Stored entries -
======

(** ** Blank submits and the keyboard *)








(** ** The completion flag and the slots *)

Lemma session_snoc (turns : list (Collaborators * option string))
    (c : Collaborators) (text : option string) :
  session (turns ++ [(c, text)]) = handleSubmit c text (session turns).
Proof. apply run_snoc. Qed.

Lemma handleSubmit_length c u st :
  nonBlank u →
  length (dropThinking (messages st))
  < length (dropThinking (messages (handleSubmit c (Some u) st))).
Proof.
  intros Hu. destruct (handleSubmit_messages c u st Hu) as (mid & tail & ->).
  rewrite !length_app. cbn [length]. lia.
Qed.

(** From the welcome message on, the completion flag is set exactly when
    nothing is missing, and a message is always on screen. *)
Lemma session_invariant (turns : list (Collaborators * option string)) :
  1 ≤ length (dropThinking (messages (session turns)))
  ∧ (isComplete (session turns) = true → started (session turns))
  ∧ (isComplete (session turns) = true
     ↔ getMissingInfo (scopingData (session turns)) "" = []).
Proof.
  induction turns as [|[c text] turns IH] using rev_ind.
  - split; [vm_compute; lia|]. split; [done|]. by vm_compute.
  - rewrite session_snoc. destruct IH as (Hlen & Hstarted & Hiff).
    destruct (handleSubmit_cases c text (session turns)) as [->|(u & Hu & ->)]; [done|].
    pose proof (handleSubmit_length c u (session turns) Hu) as Hgrow.
    split; [lia|]. split; [intros _; unfold started; lia|].
    rewrite handleSubmit_isComplete, handleSubmit_scopingData by done.
    rewrite <- turn_isComplete.
    destruct (isComplete (session turns)) eqn:Ec; [|done].
    destruct (resubmit_complete (messages (session turns)) u
                (scopingData (session turns))) as [_ ->].
    + by apply started_length, Hstarted.
    + by apply Hiff.
    + done.
Qed.

(** X11.  From the welcome message on, whatever is submitted and whatever
    the collaborators answer, the completion flag of the component is set
    exactly when no required field is missing from its slots, that is, when
    the completion invariant holds of them; and once it is set, a further
    submit changes no slot and leaves the flag set. *)
Theorem completion_flag_tracks_slots (turns : list (Collaborators * option string)) :
  (isComplete (session turns) = true
   ↔ completionInvariant (scopingData (session turns)))
  ∧ (isComplete (session turns) = true →
     ∀ (c : Collaborators) (text : option string),
       scopingData (handleSubmit c text (session turns)) = scopingData (session turns)
       ∧ isComplete (handleSubmit c text (session turns)) = true).
Proof.
  destruct (session_invariant turns) as (Hlen & Hstarted & Hiff).
  split; [by rewrite Hiff, policy_empty_iff|].
  intros Hc c text.
  destruct (handleSubmit_cases c text (session turns)) as [->|(u & Hu & ->)]; [done|].
  destruct (resubmit_complete (messages (session turns)) u
              (scopingData (session turns))) as [Hsame Hagain].
  - by apply started_length, Hstarted.
  - by apply Hiff.
  - rewrite handleSubmit_scopingData, handleSubmit_isComplete by done.
    by rewrite Hc.
Qed.
(* ===== verification/_CoqProject ===== *)
-Q . S2P
Prelude.v
GuestMemory.v
VirtioQueue.v
VsockProto.v
VsockTable.v
Mmio.v
VsockQueue.v
VsockDevice.v
NetQueue.v
NetDevice.v
Io.v
Snapshot.v
Str.v
Fs.v
VmCore.v
VmMock.v
Ipc.v
Proto.v
FuseWire.v
FuseBody.v
FuseDirent.v
FuseDispatch.v
StdFs.v
StdFsTables.v
Time.v
ApiError.v
Auth.v
AuthProps.v
WarmPool.v
PoolCalls.v
Api.v
Ownership.v
HvCalls.v
Store.v
Metrics.v
Routes.v
Tenancy.v
SandboxProps.v
Listing.v
UsageProps.v
Server.v
GuestAgent.v
AgentProps.v
F64.v
Billing.v
BillingProps.v
UsageReporter.v
ForkQuota.v
Jailer.v
JailerProps.v
Fleet.v
FleetProps.v
FleetHost.v
Boot.v
BootProps.v
VcpuThread.v
KvmVsock.v
KvmVsockProps.v
KvmState.v
Kvm.v
KvmSample.v
KvmProps.v
KvmRestore.v
Tap.v
Smoltcp.v
SmoltcpProps.v
TcpProxy.v
TcpProxyProps.v
AuditTrail.v
ExecSse.v
(** The simulation: one step of [dispatch] is one step of the specification. *)
Lemma dispatch_sim hdr tb :
  table_ok tb ->
  let (r, tb') := dispatch hdr tb in
  let (o, m') := spec_dispatch (listening tb) hdr (abs tb) in
  r = outcome_reply (default_buf_alloc (cfg tb)) hdr o /\ abs tb' = m' /\
  table_ok tb' /\ cfg tb' = cfg tb /\ listening tb' = listening tb.
Proof.
  intros Hok. unfold dispatch, spec_dispatch. rewrite abs_lookup.
  set (id := incoming_id hdr).
  destruct (connections tb !! id) as [c|] eqn:Hl.
  - destruct (Hok _ _ Hl) as (Hid & Hst & Hbuf & Hfwd).
    pose proof (recv_tracked c hdr Hid) as Hrecv.
    assert (Hc : forall s, s = Established \/ s = CloseWait ->
      conn_ok (default_buf_alloc (cfg tb)) id (Connection.set_state (Connection.set_peer_credit c
        (VsockHeader.buf_alloc hdr) (VsockHeader.fwd_cnt hdr)) s)) by (intros s Hs; by repeat split).
    destruct Hst as [Hst|Hst];
    [assert (Hph : phase_of c = Open) by (unfold phase_of; by rewrite Hst)
    |assert (Hph : phase_of c = PeerClosed) by (unfold phase_of; by rewrite Hst)];
    cbn [fmap option_fmap option_map]; rewrite Hph;
    destruct (VsockHeader.op hdr) eqn:Hop;
    unfold handle_request, handle_data, handle_rst, handle_shutdown, handle_response,
      drive_or_evict, handle_credit; rewrite ?Hl, ?Hrecv; simpl; rewrite ?Hst; simpl.
    all: repeat case_if; simpl; split_and!; try done.
    all: first [ eapply abs_update; [done|rewrite Hph; done] | by apply abs_insert
               | apply abs_evict | by apply table_ok_evict
               | apply table_ok_insert; auto ].
  - destruct (VsockHeader.op hdr) eqn:Hop; simpl;
      unfold handle_request, handle_data, handle_rst, handle_shutdown, handle_response,
        drive_or_evict, handle_credit, is_listening; rewrite ?Hl; try done.
    + destruct (bool_decide (VsockHeader.dst_port hdr ∈ listening tb)) eqn:?; simpl; [|done].
      rewrite (recv_tracked _ hdr) by done. simpl. rewrite Hop. simpl.
      unfold reply_header. simpl. rewrite lookup_insert_eq. simpl.
      split_and!; [done|by apply abs_insert| |done..].
      apply table_ok_insert; [done|]. repeat split. by left.
    + split_and!; try done. unfold abs. by rewrite delete_id by by rewrite lookup_fmap, Hl.
Qed.
Lemma phase_of_open c : phase_of c = Open <-> Connection.state c = Established.
Proof. unfold phase_of. by destruct (decide _). Qed.

Lemma prepare_sim id n tb :
  table_ok tb ->
  let (h, tb') := prepare_data id n tb in
  h = match abs tb !! id with
      | Some Open => Some (data_header id n (default_buf_alloc (cfg tb)))
      | _ => None
      end /\
  abs tb' = abs tb /\ table_ok tb' /\ cfg tb' = cfg tb /\ listening tb' = listening tb.
Proof.
  intros Hok. unfold prepare_data. rewrite abs_lookup.
  destruct (connections tb !! id) as [c|] eqn:Hl; [|done].
  destruct (Hok _ _ Hl) as (Hid & Hst & Hbuf & Hfwd).
  unfold Connection.record_send. destruct (decide _) as [He|He]; simpl.
  - rewrite (proj2 (phase_of_open c) He), Hbuf, Hfwd. split_and!; [done| | |done..].
    + eapply abs_update; [done|]. unfold phase_of. simpl. by rewrite He.
    + apply table_ok_insert; [done|]. by repeat split.
  - destruct (phase_of c) eqn:Hph; [by apply phase_of_open in Hph|].
    split_and!; [done| | |done..].
    + by eapply abs_update.
    + by apply table_ok_insert.
Qed.

Lemma table_exec_sim o tb :
  table_ok tb ->
  let (a, tb') := table_exec o tb in
  spec_exec (default_buf_alloc (cfg tb)) o (listening tb, abs tb)
    = (a, (listening tb', abs tb')) /\ table_ok tb' /\ cfg tb' = cfg tb.
Proof.
  intros Hok. destruct o as [p|p|id|hdr|id n]; simpl; [done|done| | |].
  - split_and!; [|by apply map_Forall_delete|done].
    unfold abs. simpl. rewrite lookup_fmap, fmap_delete. do 3 f_equal.
    apply bool_decide_ext. by rewrite fmap_is_Some.
  - pose proof (dispatch_sim hdr tb Hok) as Hs.
    destruct (dispatch hdr tb), (spec_dispatch _ _ _) as [out m].
    by destruct Hs as (-> & <- & ? & ? & ->).
  - pose proof (prepare_sim id n tb Hok) as Hs.
    destruct (prepare_data id n tb). by destruct Hs as (-> & -> & ? & ? & ->).
Qed.

Lemma table_trace_sim ops tb :
  table_ok tb ->
  let (l, tb') := trace table_exec ops tb in
  trace (spec_exec (default_buf_alloc (cfg tb))) ops (listening tb, abs tb)
    = (l, (listening tb', abs tb')) /\ table_ok tb' /\ cfg tb' = cfg tb.
Proof.
  revert tb. induction ops as [|o ops IH]; intros tb Hok; [done|].
  cbn [trace]. pose proof (table_exec_sim o tb Hok) as Hs.
  destruct (table_exec o tb) as [a tb1]. destruct Hs as (-> & Hok1 & Hcfg).
  specialize (IH tb1 Hok1). rewrite Hcfg in IH. destruct (trace table_exec ops tb1).
  by destruct IH as (-> & ? & ->).
Qed.
End TableInvariant.

(** ** Properties *)

(** C16: The connection table refines its abstract specification over every
    sequence of calls: the answers to [listen], [unlisten], [drop_connection],
    [dispatch] and [prepare_data] are those of a table that only remembers, per
    connection, whether the peer has shut down. In particular a [Request] is
    accepted only on a listening port for an unused pair, payload is delivered
    only for a connection the peer opened and did not shut down, an [Rst] is
    never answered, and every header sent has its addresses swapped and a
    forwarded count of 0. Along the way every tracked connection is keyed by
    its own id, [Established] or [CloseWait], with the default buffer. *)
Theorem table_refines_spec cfg ops :
  let (answers, tb) := trace table_exec ops (ConnectionTable.new cfg) in
  trace (spec_exec (default_buf_alloc cfg)) ops (∅, ∅)
    = (answers, (ConnectionTable.listening tb, abs tb)) /\
  map_Forall (fun id c =>
    Connection.id c = id /\
    (Connection.state c = Established \/ Connection.state c = CloseWait) /\
    Connection.local_buf_alloc c = default_buf_alloc cfg /\ Connection.fwd_cnt c = 0)
    (ConnectionTable.connections tb).
Proof.
  pose proof (table_trace_sim ops (ConnectionTable.new cfg)) as H.
  destruct (trace table_exec ops _) as [l tb].
  destruct H as (Ht & Hok & Hcfg); [apply map_Forall_empty|].
  unfold abs at 1 in Ht. simpl in *. rewrite fmap_empty in Ht.
  split; [done|]. unfold table_ok in Hok. by rewrite Hcfg in Hok.
Qed.

(** Whatever order the map is iterated in, [first_established] returns a
    tracked [Established] connection when there is one, and nothing only when
    no tracked connection is [Established]. *)
Theorem first_established_spec tb order :
  order ≡ₚ map_to_list (ConnectionTable.connections tb) ->
  match ConnectionTable.first_established order with
  | Some id => exists c, ConnectionTable.get tb id = Some c /\ Connection.state c = Established
  | None => forall id c, ConnectionTable.get tb id = Some c -> Connection.state c <> Established
  end.
Proof.
  intros Hp. unfold ConnectionTable.first_established, ConnectionTable.get.
  destruct (list_find_val _ order) as [[id c]|] eqn:Hf; simpl.
  - apply list_find_val_some in Hf as [Hin Hs]. rewrite Hp in Hin.
    apply elem_of_map_to_list in Hin. exists c. split; [done|].
    by apply bool_decide_eq_true in Hs.
  - intros id c Hl. assert (Hin : (id, c) ∈ order)
      by (rewrite Hp; by apply elem_of_map_to_list).
    by apply (list_find_val_none _ _ _ Hf), bool_decide_eq_false in Hin.
Qed.

Lemma first_established_spec_witness :
  let id := mk_conn_id (mk_endpoint 2 52) (mk_endpoint 3 1024) in
  let req := VsockHeader.mk 3 2 1024 52 0 Stream Request 0 100 0 in
  let tb := (trace table_exec [TListen 52; TDispatch req]
               (ConnectionTable.new TableConfig_default)).2 in
  exists c, ConnectionTable.get tb id = Some c /\ Connection.state c = Established.
Proof.
  intros id req tb.
  pose proof (first_established_spec tb _ (reflexivity _)) as H.
  assert (Hf : ConnectionTable.first_established
            (map_to_list (ConnectionTable.connections tb)) = Some id) by by vm_compute.
  by rewrite Hf in H.
Defined.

======

TASK OBJECTIVE -
Begin with the line above that has "VsockTable.v" and continue through the line that has "ForkQuota.v", setting each one down exactly. Stop there.

RESULT -
VsockTable.v
Mmio.v
VsockQueue.v
VsockDevice.v
NetQueue.v
NetDevice.v
Io.v
Snapshot.v
Str.v
Fs.v
VmCore.v
VmMock.v
Ipc.v
Proto.v
FuseWire.v
FuseBody.v
FuseDirent.v
FuseDispatch.v
StdFs.v
StdFsTables.v
Time.v
ApiError.v
Auth.v
AuthProps.v
WarmPool.v
PoolCalls.v
Api.v
Ownership.v
HvCalls.v
Store.v
Metrics.v
Routes.v
Tenancy.v
SandboxProps.v
Listing.v
UsageProps.v
Server.v
GuestAgent.v
AgentProps.v
F64.v
Billing.v
BillingProps.v
UsageReporter.v
ForkQuota.v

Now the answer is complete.